UNICEF is a powerful first responder in times of crisis, yet not many people fully understand their role on the ground. To engage potential donors and volunteers around UNICEF’s mission, frog and UNICEF developed a game that provides a brief, intense immersion into the life of a UNICEF worker. UNICEF had developed an early prototype of the game to engage stakeholders, but they needed a robust digital tool that could scale up for use by audiences across the world. frog developed a downloadable, open-sourced Simulation Game and accompanying manual that showcases the challenges UNICEF faces and can be deployed quickly and easily by volunteers anywhere.

With content based on real disaster scenarios, the two-hour Simulation Game positions players as members of one of UNICEF’s emergency teams: Water, Sanitation and Hygiene (WASH), Nutrition, Health, Child Protection, and Supply and Logistics. Each team is provided with a computer and directed to a web application that acts as the primary game interface. Through this dashboard, teams are provided with tasks and tests, reference documentation, a news feed, internal “email” system, and a game countdown timer.

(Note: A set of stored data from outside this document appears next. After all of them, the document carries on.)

Lemma number_of_records_nonneg (response : bytes) :
  Forall is_byte response -> 0 <= number_of_records response.
Proof.
  intros H. unfold number_of_records.
  apply Z.div_pos; [now apply message_length_nonneg|].
  pose proof (items_per_record_ge_4 response H). lia.
Qed.

Lemma length_records (response : bytes) :
  List.length (records response) = Z.to_nat (number_of_records response).
Proof. unfold records. now rewrite length_map, length_range. Qed.

Lemma nth_error_records (response : bytes) (i : nat) :
  nth_error (records response) i =
  if Z.of_nat i <? number_of_records response
  then Some (slice (response_body response)
               (Z.of_nat i * items_per_record response * 4)
               ((Z.of_nat i + 1) * (items_per_record response * 4) - 1))
  else None.
Proof.
  unfold records. rewrite nth_error_map, nth_error_range.
  destruct (Z.of_nat i <? number_of_records response); reflexivity.
Qed.

(** C5.  [number_of_records] is [message_length] divided by
    [items_per_record], rounded down: a partial trailing record belongs to
    no slice, and building the slices raises nothing.  Slice [i] holds the
    bytes of the response body from offset [i*items_per_record*4] up to
    but excluding [(i+1)*items_per_record*4 - 1], one byte less than the
    record's window of [items_per_record*4] bytes. *)
Theorem logged_data_partition :
  forall response : bytes,
    Forall is_byte response ->
    let ipr := items_per_record response in
    let n := number_of_records response in
    let body := response_body response in
    n = message_length response / ipr
    /\ n * ipr <= message_length response < (n + 1) * ipr
    /\ len (records response) = n
    /\ (forall i, 0 <= i < n ->
          exists record,
            nth_error (records response) (Z.to_nat i) = Some record
            /\ record = slice body (i * ipr * 4) ((i + 1) * ipr * 4 - 1)
            /\ (forall k : nat,
                  nth_error record k =
                  if Z.of_nat k <? ipr * 4 - 1
                  then nth_error body (Z.to_nat (i * ipr * 4) + k)
                  else None)
            /\ ((i + 1) * ipr * 4 - 1 <= len body ->
                len record = ipr * 4 - 1)).
Proof.
  intros response Hb ipr n body.
  pose proof (items_per_record_ge_4 response Hb) as Hipr. fold ipr in Hipr.
  pose proof (number_of_records_nonneg response Hb) as Hn. fold n in Hn.
  pose proof (message_length_nonneg response Hb) as Hml.
  split; [reflexivity|]. split; [|split].
  - subst n. unfold number_of_records. fold ipr.
    pose proof (Z.div_mod (message_length response) ipr ltac:(lia)) as E.
    pose proof (Z.mod_pos_bound (message_length response) ipr ltac:(lia)).
    nia.
  - unfold len. rewrite length_records. fold n. lia.
  - intros i Hi.
    exists (slice body (i * ipr * 4) ((i + 1) * ipr * 4 - 1)).
    split; [|split; [reflexivity|split]].
    + rewrite nth_error_records. rewrite Z2Nat.id by lia. fold n ipr body.
      destruct (Z.ltb_spec i n); [|lia].
      replace ((i + 1) * ipr * 4 - 1) with ((i + 1) * (ipr * 4) - 1) by ring.
      reflexivity.
    + intros k. rewrite nth_error_slice by nia.
      destruct (Z.ltb_spec (Z.of_nat k) (ipr * 4 - 1));
        destruct (Z.ltb_spec (i * ipr * 4 + Z.of_nat k) ((i + 1) * ipr * 4 - 1));
        try reflexivity; lia.
    + intros Hlen. rewrite len_slice by nia. nia.
Qed.

Lemma logged_data_partition_witness :
  len (records
         ([2; 5; 7; 3; 0; 50]
          ++ [1; 0; 0; 0; 0; 0; 0; 0; 0; 0; 0; 0; 0; 0; 0; 2;
              0; 0; 3; 233; 0; 0; 3; 234]
          ++ [0; 0; 0; 0; 93; 98; 165; 30; 0; 0; 0; 60; 0; 0; 0; 2;
              65; 72; 0; 0; 192; 64; 0; 0]
          ++ [9; 9; 77; 4])) = 2.
Proof.
  refine (proj1 (proj2 (proj2 (logged_data_partition _ _)))).
  repeat first [apply Forall_nil | apply Forall_cons]; unfold is_byte; lia.
Defined.

(** ** Packed timestamps: decoding *)

(** The div/mod chain of the decoder extracts the bit fields. *)
Lemma timestamp_fields (ts : Z) :
  ts mod 64 = ts_second ts
  /\ (ts / 64) mod 64 = ts_minute ts
  /\ (ts / 64 / 64) mod 32 = ts_hour ts
  /\ (ts / 64 / 64 / 32) mod 32 = ts_day ts
  /\ (ts / 64 / 64 / 32 / 32) mod 16 = ts_month ts
  /\ ts / 64 / 64 / 32 / 32 / 16 + 2000 = ts_year ts.
Proof.
  unfold ts_second, ts_minute, ts_hour, ts_day, ts_month, ts_year.
  change 63 with (Z.ones 6). change 31 with (Z.ones 5).
  change 15 with (Z.ones 4).
  rewrite !Z.land_ones by lia. rewrite !Z.shiftr_div_pow2 by lia.
  rewrite !Z.div_div by lia.
  repeat split; reflexivity.
Qed.

Lemma timestamp_to_datetime_cases (ts : Z) :
  _acoem_timestamp_to_datetime ts =
  if ts_valid ts
  then Ok (mk_datetime (ts_year ts) (ts_month ts) (ts_day ts)
             (ts_hour ts) (ts_minute ts) (ts_second ts) 0)
  else Ok sentinel_datetime.
Proof.
  unfold _acoem_timestamp_to_datetime. cbv zeta.
  destruct (timestamp_fields ts) as (-> & -> & -> & -> & -> & ->).
  unfold datetime_new at 1. fold (ts_valid ts).
  destruct (ts_valid ts); reflexivity.
Qed.

(** C7 (as amended).  For every 32-bit input whose bit fields do not form
    a valid calendar date and time, [_acoem_timestamp_to_datetime] raises
    nothing: its handler turns the date-construction error into the
    sentinel value 1111-01-01 00:00:00, which is what the caller gets. *)
Theorem timestamp_invalid_gives_sentinel :
  forall ts : Z,
    0 <= ts < 2 ^ 32 ->
    ts_valid ts = false ->
    _acoem_timestamp_to_datetime ts = Ok (mk_datetime 1111 1 1 0 0 0 0)
    /\ ~ raises (_acoem_timestamp_to_datetime ts).
Proof.
  intros ts _ Hinvalid.
  rewrite timestamp_to_datetime_cases, Hinvalid.
  split; [reflexivity|]. intros [e He]. discriminate.
Qed.

Lemma timestamp_invalid_gives_sentinel_witness :
  _acoem_timestamp_to_datetime 1555824640
  = Ok (mk_datetime 1111 1 1 0 0 0 0).
Proof.
  refine (proj1 (timestamp_invalid_gives_sentinel 1555824640 _ _)).
  - lia.
  - reflexivity.
Defined.

(** The claim as stated fails: month 0 (timestamp 0) and April 31st
    (2023-04-31 00:00:00) are not reported as errors. *)
Lemma timestamp_invalid_not_reported :
  (ts_month 0 = 0 /\ ts_valid 0 = false
   /\ _acoem_timestamp_to_datetime 0 = Ok sentinel_datetime
   /\ ~ raises (_acoem_timestamp_to_datetime 0))
  /\ (ts_year 1564344320 = 2023 /\ ts_month 1564344320 = 4
      /\ ts_day 1564344320 = 31 /\ ts_valid 1564344320 = false
      /\ _acoem_timestamp_to_datetime 1564344320 = Ok sentinel_datetime
      /\ ~ raises (_acoem_timestamp_to_datetime 1564344320)).
Proof.
  repeat split; try reflexivity; intros [e He]; discriminate.
Qed.
End Refusals.

(** X6: a gate whose service is not registered panics on every request
    before looking at it: nothing is answered, nothing is called, the
    request is untouched. [CheckLoggedIn] needs both services,
    [ConfirmPassword] the session service only, and runs the same with or
    without a user service. *)
Theorem missing_service_panics (w : World) (next : HandlerFunc) (req : Request)
    (ss : UserSessionService) (us : UserService) (other : option UserService) :
  (exists msg,
     serve (CheckLoggedIn w
              {| inj_UserSessionService := None; inj_UserService := other |} next) req =
       (Panic msg, {| st_request := req; st_log := [] |})) /\
  (exists msg,
     serve (CheckLoggedIn w
              {| inj_UserSessionService := Some ss; inj_UserService := None |} next) req =
       (Panic msg, {| st_request := req; st_log := [] |})) /\
  (exists msg,
     serve (ConfirmPassword w
              {| inj_UserSessionService := None; inj_UserService := other |} next) req =
       (Panic msg, {| st_request := req; st_log := [] |})) /\
  serve (ConfirmPassword w
           {| inj_UserSessionService := Some ss; inj_UserService := other |} next) req =
    serve (ConfirmPassword w (injector ss us) next) req.
Proof.
  repeat split; try (eexists; reflexivity).
Qed.

(* ===================================================================== *)
(** ** Image upload: results *)
(* ===================================================================== *)

(** Past the exchange, [UploadImage] depends on the response alone. *)
Lemma UploadImage_sent (e : CloudFlare.Env) (image : CloudFlare.FileHeader)
    (resp : CloudFlare.HttpResponse) :
  upload_sent e image resp ->
  CloudFlare.UploadImage e image =
    match CloudFlare.Body resp with
    | Fail _ => Ret (EmptyString, Some CloudFlare.ErrReadResponse)
    | Val respBody =>
      if negb (CloudFlare.StatusCode resp =? StatusOK)
      then Ret (EmptyString, Some CloudFlare.ErrUploadFailed)
      else match CloudFlare.Unmarshal e respBody with
           | Fail _ => Ret (EmptyString, Some CloudFlare.ErrDecodeJSON)
           | Val r =>
             if negb (CloudFlare.Success r)
             then Ret (EmptyString, Some CloudFlare.ErrCloudflareFailed)
             else match CloudFlare.Variants (CloudFlare.Result r) !! 0%nat with
                  | None => Panic "runtime error: index out of range [0] with length 0"
                  | Some imageURL => Ret (imageURL, None)
                  end
           end
    end.
Proof.
  intros (file & req & O & F & C & W & N & D).
  unfold CloudFlare.UploadImage, upload_request in *.
  rewrite O, F, C, W, N, D. reflexivity.
Qed.

(** X7: [UploadImage] returns a nil error exactly when every call
    succeeded, Cloudflare answered 200 with a body that decodes to an
    answer reporting success and listing a variant, and then the URL it
    returns is the first variant; whenever it returns an error, the URL is
    empty. *)
Theorem UploadImage_url_is_first_variant (e : CloudFlare.Env)
    (image : CloudFlare.FileHeader) (url : string) :
  (CloudFlare.UploadImage e image = Ret (url, None) <->
   exists r rest,
     CloudFlare.answered e image r /\
     CloudFlare.Success r = true /\
     CloudFlare.Variants (CloudFlare.Result r) = url :: rest) /\
  (forall err, CloudFlare.UploadImage e image = Ret (url, Some err) ->
               url = EmptyString).
Proof.
  split; [split|].
  - unfold CloudFlare.UploadImage, CloudFlare.answered.
    destruct (CloudFlare.Open e image) as [file|] eqn:O; [|discriminate].
    destruct (CloudFlare.CreateFormFile e _ _) eqn:F; [discriminate|].
    destruct (CloudFlare.Copy e file) eqn:C; [discriminate|].
    destruct (CloudFlare.Close e) eqn:W; [discriminate|].
    destruct (CloudFlare.NewRequest e _ _ _) as [req|] eqn:N; [|discriminate].
    destruct (CloudFlare.Do e _) as [resp|] eqn:D; [|discriminate].
    destruct (CloudFlare.Body resp) as [respBody|] eqn:B; [|discriminate].
    destruct (CloudFlare.StatusCode resp =? StatusOK) eqn:S; [|discriminate].
    cbn [negb].
    destruct (CloudFlare.Unmarshal e respBody) as [r|] eqn:U; [|discriminate].
    destruct (CloudFlare.Success r) eqn:Q; [|discriminate]. cbn [negb].
    destruct (CloudFlare.Variants (CloudFlare.Result r)) as [|v rest] eqn:V;
      [discriminate|].
    cbn. intros E. injection E as ->.
    exists r, rest. split; [|split; [exact Q|exact V]].
    exists file, req, resp, respBody. apply Z.eqb_eq in S.
    repeat split; assumption.
  - intros (r & rest & A & Q & V).
    rewrite (UploadImage_answered e image r A), Q, V. reflexivity.
  - intros err. unfold CloudFlare.UploadImage.
    repeat match goal with
           | |- context [match ?x with _ => _ end] =>
             match x with
             | context [match _ with _ => _ end] => fail 1
             | _ => destruct x
             end
           | |- context [if ?x then _ else _] => destruct x
           end;
      intros E; try discriminate E; injection E as <- _; reflexivity.
Qed.
(** The run of a request with a fresh key, on a working Redis, around a
    handler that leaves the Redis alone. *)
Lemma dispatch_fresh render self request key call_next s :
  handled self request key -> working s -> fresh key s -> keeps_redis call_next ->
  exists s1,
    call_next (entered key s) = (fst (call_next (entered key s)), s1)
    /\ _redis s1 = _redis (entered key s)
    /\ dispatch render self request call_next s
       = match fst (call_next (entered key s)) with
         | Ok response =>
             if is_2xx response then
               (Ok (mkResponse (status_code response) (render (content response)) []),
                set_redis (mkRedis (<[ key := mkCached (content response)
                                                       (status_code response) ]>
                                      (entries (_redis s)))
                                   (locks (_redis s)) []) s1)
             else (Ok response, set_redis (_redis s) s1)
         | Raise exc => (Raise exc, set_redis (_redis s) s1)
         end.
Proof.
  intros Hh Hw Hf Hk.
  pose proof (entered_fresh key s Hw Hf) as He.
  destruct Hf as [Hnone Hfree].
  specialize (Hk (entered key s)).
  destruct (call_next (entered key s)) as [outcome s1] eqn:Hrun. cbn [fst snd] in *.
  exists s1. split; [reflexivity|]. split; [exact Hk|].
  rewrite (dispatch_handled render self request key call_next s Hh).
  rewrite get_working, Hnone by assumption.
  rewrite acquire_lock_free by assumption. cbn [negb].
  rewrite <- He. unfold handle_and_cache. rewrite Hrun.
  assert (Hw1 : working s1).
  { unfold working. rewrite Hk, He. reflexivity. }
  assert (Hredis : _redis s1
                   = mkRedis (entries (_redis s)) ({[ key ]} ∪ locks (_redis s)) []).
  { rewrite Hk, He. reflexivity. }
  destruct outcome as [response|exc].
  - fold (is_2xx response). destruct (is_2xx response).
    + rewrite set_working by assumption.
      rewrite release_lock_working by (unfold working; reflexivity).
      rewrite Hredis. unfold set_redis. cbn.
      now rewrite unlock_restores.
    + rewrite release_lock_working by assumption.
      rewrite Hredis. unfold set_redis. cbn. rewrite unlock_restores by assumption.
      destruct s as [[e l o] hits conflicts lg]. unfold working in Hw. cbn in Hw.
      now subst o.
  - rewrite release_lock_working by assumption.
    rewrite Hredis. unfold set_redis. cbn. rewrite unlock_restores by assumption.
    destruct s as [[e l o] hits conflicts lg]. unfold working in Hw. cbn in Hw.
    now subst o.
Qed.

Section Dispatch.
(** * The simulation engine of web_app.py ([run_simulation]), embedded in Rocq

    The engine is one Python function over four constant tables. Its numbers
    are Python [int]s (unbounded) and binary64 floats; both are kept apart
    here, as Python keeps them apart, and floats are the kernel's primitive
    binary64 numbers, so that every arithmetic step rounds as the program's
    does. *)

From Stdlib Require Import ZArith List String Bool Lia Floats.
Import ListNotations.

Set Warnings "-inexact-float".

Local Open Scope string_scope.
Local Open Scope Z_scope.

(** ** Python values and exceptions *)

Inductive pynum : Type :=
| PyInt (z : Z)
| PyFloat (f : float).

Inductive pyerr : Type :=
| KeyError (key : string)
| OverflowError
| ValueError
| TypeError
| ZeroDivisionError.

Inductive result (A : Type) : Type :=
| Ok (a : A)
| Raise (e : pyerr).

Arguments Ok {A} a.
Arguments Raise {A} e.

Definition bind {A B : Type} (r : result A) (k : A -> result B) : result B :=
  match r with
  | Ok a => k a
  | Raise e => Raise e
  end.

Notation "x <- r ;; k" := (bind r (fun x => k))
  (at level 61, r at next level, right associativity).

(** ** Binary64 helpers on top of [SpecFloat] *)

Module F64.

(** [float(z)]: the nearest double, ties to even; a magnitude that rounds
    past the largest double raises [OverflowError]. *)
Definition of_Z (z : Z) : result float :=
  match binary_normalize prec emax z 0 false with
  | S754_infinity _ => Raise OverflowError
  | sf => Ok (SF2Prim sf)
  end.
(** * Async-Call: the call/response correlation protocol of holoflows-kit

    A shallow embedding of [src/Extension/Async-Call.ts].  One [AsyncCall]
    instance is a state machine: the closure variables of [AsyncCall] (the
    [map] of pending calls, the promises handed to callers, what was passed
    to [message.send], what was written to the console) form the [State];
    every [await] and every [.then] callback is a suspended [Task] that the
    scheduler resumes later. *)

From stdpp Require Import gmap strings list.

Set Warnings "-register-all".

(** ** JavaScript values *)

(** The values that travel as arguments, results and failures.  Objects,
    functions and [Error] instances carry the entries that
    [Reflect.defineMetadata] stored on them; primitives carry none.
    A value is plain data: an object has no properties but its own,
    object identity is not modelled, "mutating" an object yields the
    updated value, and of a function only the fact that it can be called
    is kept. *)
Inductive Value :=
| Undefined
| Null
| Bool (b : bool)
| Num (n : Z)
| Str (s : string)
| Obj (metadata : gmap string Value) (props : gmap string Value)
| Fun (metadata : gmap string Value)
| Err (metadata : gmap string Value) (message : string) (stack : Value).
(** C8: the Thorp absorption coefficient is strictly increasing on the
    positive frequencies: [0 < f1 < f2] gives
    [thorp_absorption_coefficient f1 < thorp_absorption_coefficient f2]. *)
Theorem thorp_strictly_increasing (f1 f2 : R) :
  0 < f1 -> f1 < f2 ->
  thorp_absorption_coefficient f1 < thorp_absorption_coefficient f2.
Proof.
  intros H1 H12.
  pose proof (square_increasing f1 f2 H1 H12) as Hsq.
  assert (H0 : 0 <= f1 ^ 2) by nra.
  pose proof (ratio_increasing 1 _ _ ltac:(lra) H0 Hsq) as Ha.
  pose proof (ratio_increasing 4100 _ _ ltac:(lra) H0 Hsq) as Hb.
  unfold thorp_absorption_coefficient; cbv zeta.
  replace (0.11 * f1 ^ 2 / (1 + f1 ^ 2))
    with (0.11 * (f1 ^ 2 / (1 + f1 ^ 2))) by (unfold Rdiv; ring).
  replace (0.11 * f2 ^ 2 / (1 + f2 ^ 2))
    with (0.11 * (f2 ^ 2 / (1 + f2 ^ 2))) by (unfold Rdiv; ring).
  replace (44 * f1 ^ 2 / (4100 + f1 ^ 2))
    with (44 * (f1 ^ 2 / (4100 + f1 ^ 2))) by (unfold Rdiv; ring).
  replace (44 * f2 ^ 2 / (4100 + f2 ^ 2))
    with (44 * (f2 ^ 2 / (4100 + f2 ^ 2))) by (unfold Rdiv; ring).
  lra.
Qed.

Lemma thorp_strictly_increasing_witness :
  0 < 10 /\ 10 < 20 /\
  thorp_absorption_coefficient 10 < thorp_absorption_coefficient 20.
Proof.
  split; [lra | split; [lra | apply (thorp_strictly_increasing 10 20); lra]].
Defined.

(** One round of the search cuts the interval in two and keeps it inside
    the interval it started from. *)
Lemma range_search_bounds (snr_at : R -> R) (min_snr_db : R) (n : nat) :
  forall low high fuel,
    low <= high ->
    high - low <= tolerance * 2 ^ n ->
    (n <= fuel)%nat ->
    exists r, range_search snr_at min_snr_db fuel low high = Some r
              /\ low <= r <= high.
Proof.
  induction n as [|n IH]; intros low high fuel Hle Hw Hfuel.
  - exists low. split; [|lra].
    destruct fuel; simpl; destruct (Rgt_dec (high - low) tolerance);
      try reflexivity; simpl in Hw; lra.
  - destruct fuel as [|fuel]; [lia|]. simpl.
    destruct (Rgt_dec (high - low) tolerance) as [Hgt|Hngt].
    + destruct (Rge_dec (snr_at ((low + high) / 2)) min_snr_db) as [Hge|Hlt].
      * destruct (IH ((low + high) / 2) high fuel) as (r & Hr & Hb);
          [lra | simpl in Hw; lra | lia |].
        exists r. split; [exact Hr | lra].
      * destruct (IH low ((low + high) / 2) fuel) as (r & Hr & Hb);
          [lra | simpl in Hw; lra | lia |].
        exists r. split; [exact Hr | lra].
    + exists low. split; [reflexivity | lra].
Qed.

Lemma range_search_exits (snr_at : R -> R) (min_snr_db : R) (k : nat) :
  exists r, range_search snr_at min_snr_db (search_iterations + k) 1 10000
            = Some r /\ 1 <= r <= 10000.
Proof.
  apply (range_search_bounds snr_at min_snr_db search_iterations).
  - lra.
  - unfold tolerance, search_iterations. simpl. lra.
  - lia.
Qed.

Lemma range_search_result (m sl nl f : R) :
  1 <= max_communication_range m sl nl f <= 10000.
Proof.
  unfold max_communication_range, max_communication_range_within.
  destruct (range_search_exits
              (fun mid => calculate_snr mid sl nl f) m 0) as (r & Hr & Hb).
  rewrite Nat.add_0_r in Hr. rewrite Hr. exact Hb.
Qed.

(** C9: the binary search of [max_communication_range] terminates whatever
    the signal-to-noise curve is (monotone or not): every round halves the
    interval, so from [[1, 10000]] seventeen rounds bring its width under
    the 0.1 m tolerance, a larger iteration budget changes nothing, and
    the value returned lies in [[1, 10000]]. *)
Theorem max_range_search_terminates :
  (forall (snr_at : R -> R) (min_snr_db low high : R) (fuel : nat),
      tolerance < high - low ->
      exists low' high',
        range_search snr_at min_snr_db (S fuel) low high
        = range_search snr_at min_snr_db fuel low' high'
        /\ high' - low' = (high - low) / 2
        /\ low <= low' /\ high' <= high)
  /\ (10000 - 1) / 2 ^ search_iterations <= tolerance
  /\ (forall (snr_at : R -> R) (min_snr_db : R) (k : nat),
        exists r,
          range_search snr_at min_snr_db (search_iterations + k) 1 10000
          = Some r
          /\ 1 <= r <= 10000)
  /\ (forall min_snr_db source_level_db noise_level_db frequency_khz,
        max_communication_range_within search_iterations
          min_snr_db source_level_db noise_level_db frequency_khz
        = Some (max_communication_range
                  min_snr_db source_level_db noise_level_db frequency_khz)
        /\ 1 <= max_communication_range
                  min_snr_db source_level_db noise_level_db frequency_khz
             <= 10000).
Proof.
  split.
  { intros snr_at m low high fuel Hw. cbn [range_search].
    destruct (Rgt_dec (high - low) tolerance) as [_|Hn]; [|lra].
    unfold tolerance in Hw.
    destruct (Rge_dec (snr_at ((low + high) / 2)) m).
    - exists ((low + high) / 2), high. repeat split; lra.
    - exists low, ((low + high) / 2). repeat split; lra. }
  split; [unfold tolerance, search_iterations; simpl; lra|].
  split; [intros; apply range_search_exits|].
  intros m sl nl f.
  unfold max_communication_range, max_communication_range_within.
  destruct (range_search_exits
              (fun mid => calculate_snr mid sl nl f) m 0) as (r & Hr & Hb).
  rewrite Nat.add_0_r in Hr. rewrite Hr. split; [reflexivity | exact Hb].
Qed.

End ModelsFacts.

(** * Properties of the optimizer *)

Module OptimizerFacts.
Import Py Optimizer Notions.

(** ** Construction *)

(** C2 (as amended): construction validates nothing.  Whatever the
    settings and the points of interest, invalid ones included,
    [__init__] raises no error and returns an optimizer that holds the
    given points of interest and the population size, generation count,
    rates and node counts of the settings unchanged. *)
Theorem init_never_rejects (cfg : Config.t) (ps : list Poi)
  (bathy : list (list R)) (clat clon radius : R) :
  exists self,
    __init__ cfg ps bathy clat clon radius = Ok self
    /\ config self = cfg
    /\ pois self = ps
    /\ pop_size self = Config.population_size (Config.NSGA2_PARAMS cfg)
    /\ n_gen self = Config.generations (Config.NSGA2_PARAMS cfg)
    /\ max_sns self = Config.max_sensor_nodes (Config.NSGA2_PARAMS cfg)
    /\ max_bgs self = Config.max_gateway_buoys (Config.NSGA2_PARAMS cfg)
    /\ 1 <= max_range_m self <= 10000.
Proof.
  eexists. split; [reflexivity|]. cbn.
  repeat (split; [reflexivity|]).
  apply ModelsFacts.range_search_result.
Qed.

(** C2 (as stated) fails: with a population size of 0, no point of
    interest, depth bounds the wrong way round and node counts 0 and -1,
    construction still succeeds. *)
Lemma init_accepts_broken_config :
  invalid_configuration Samples.broken_config []
  /\ (Config.population_size (Config.NSGA2_PARAMS Samples.broken_config) <= 0)%Z
  /\ Config.depth_max (Config.BATHYMETRY Samples.broken_config)
     < Config.depth_min (Config.BATHYMETRY Samples.broken_config)
  /\ ~ (exists e, __init__ Samples.broken_config [] [] 0 0 1 = Raise e).
Proof.
  split; [left; cbn; lia|].
  split; [cbn; lia|].
  split; [cbn; lra|].
  intros [e He]. discriminate He.
Qed.

(** ** Fitness *)

Lemma of_nat_zero_iff (n : nat) : (Z.of_nat n =? 0)%Z = (n =? 0)%nat.
Proof. destruct n; reflexivity. Qed.

Lemma evaluate_penalty (self : NetworkOptimizer) (ind : Individual) :
  List.length (filter is_active_sn ind) = 0%nat
  \/ List.length (filter is_active_bg ind) = 0%nat ->
  _evaluate self ind = Ok (1000000, 0).
Proof.
  intros [H|H]; unfold _evaluate; rewrite H; cbn.
  - reflexivity.
  - rewrite orb_true_r. reflexivity.
Qed.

To design a tool that is both engaging and educational, frog balanced learning themes and realism with play and game mechanics. Completing game tasks requires intense coordination and fast decision-making — sometimes with incomplete information — to reflect scenarios typical of relief workers. The Health and Nutrition group, for example, needs to quickly assesses damage and make rough population estimates to create a vaccine order from UNICEF’s supply division in Copenhagen. The Supply and Logistics team manages these orders and prioritizes input from each team to allocate their limited budget. Through the gameplay dashboard, teams communicate with one another via “email” and receive urgent updates from UNICEF HQ, twitter, and the news media, both to give contextual information and distract from the tasks at hand.

Throughout the experience, a game facilitator monitors communications and controls the game’s timing through a facilitator dashboard. With the ability to slow down and speed up gameplay or send additional context to confused teams, the facilitator can tailor the game experience based on the dynamics in the room. At the end of the game, the facilitator leads the participants in an extended discussion of the game experience and how it relates to UNICEF’s role in an actual emergency.

By offering insight into the difficulties and intricacies of relief work, the Emergency Simulation Game helps UNICEF build alliances with individuals and organizations that might contribute valuable skills and resources in times of need.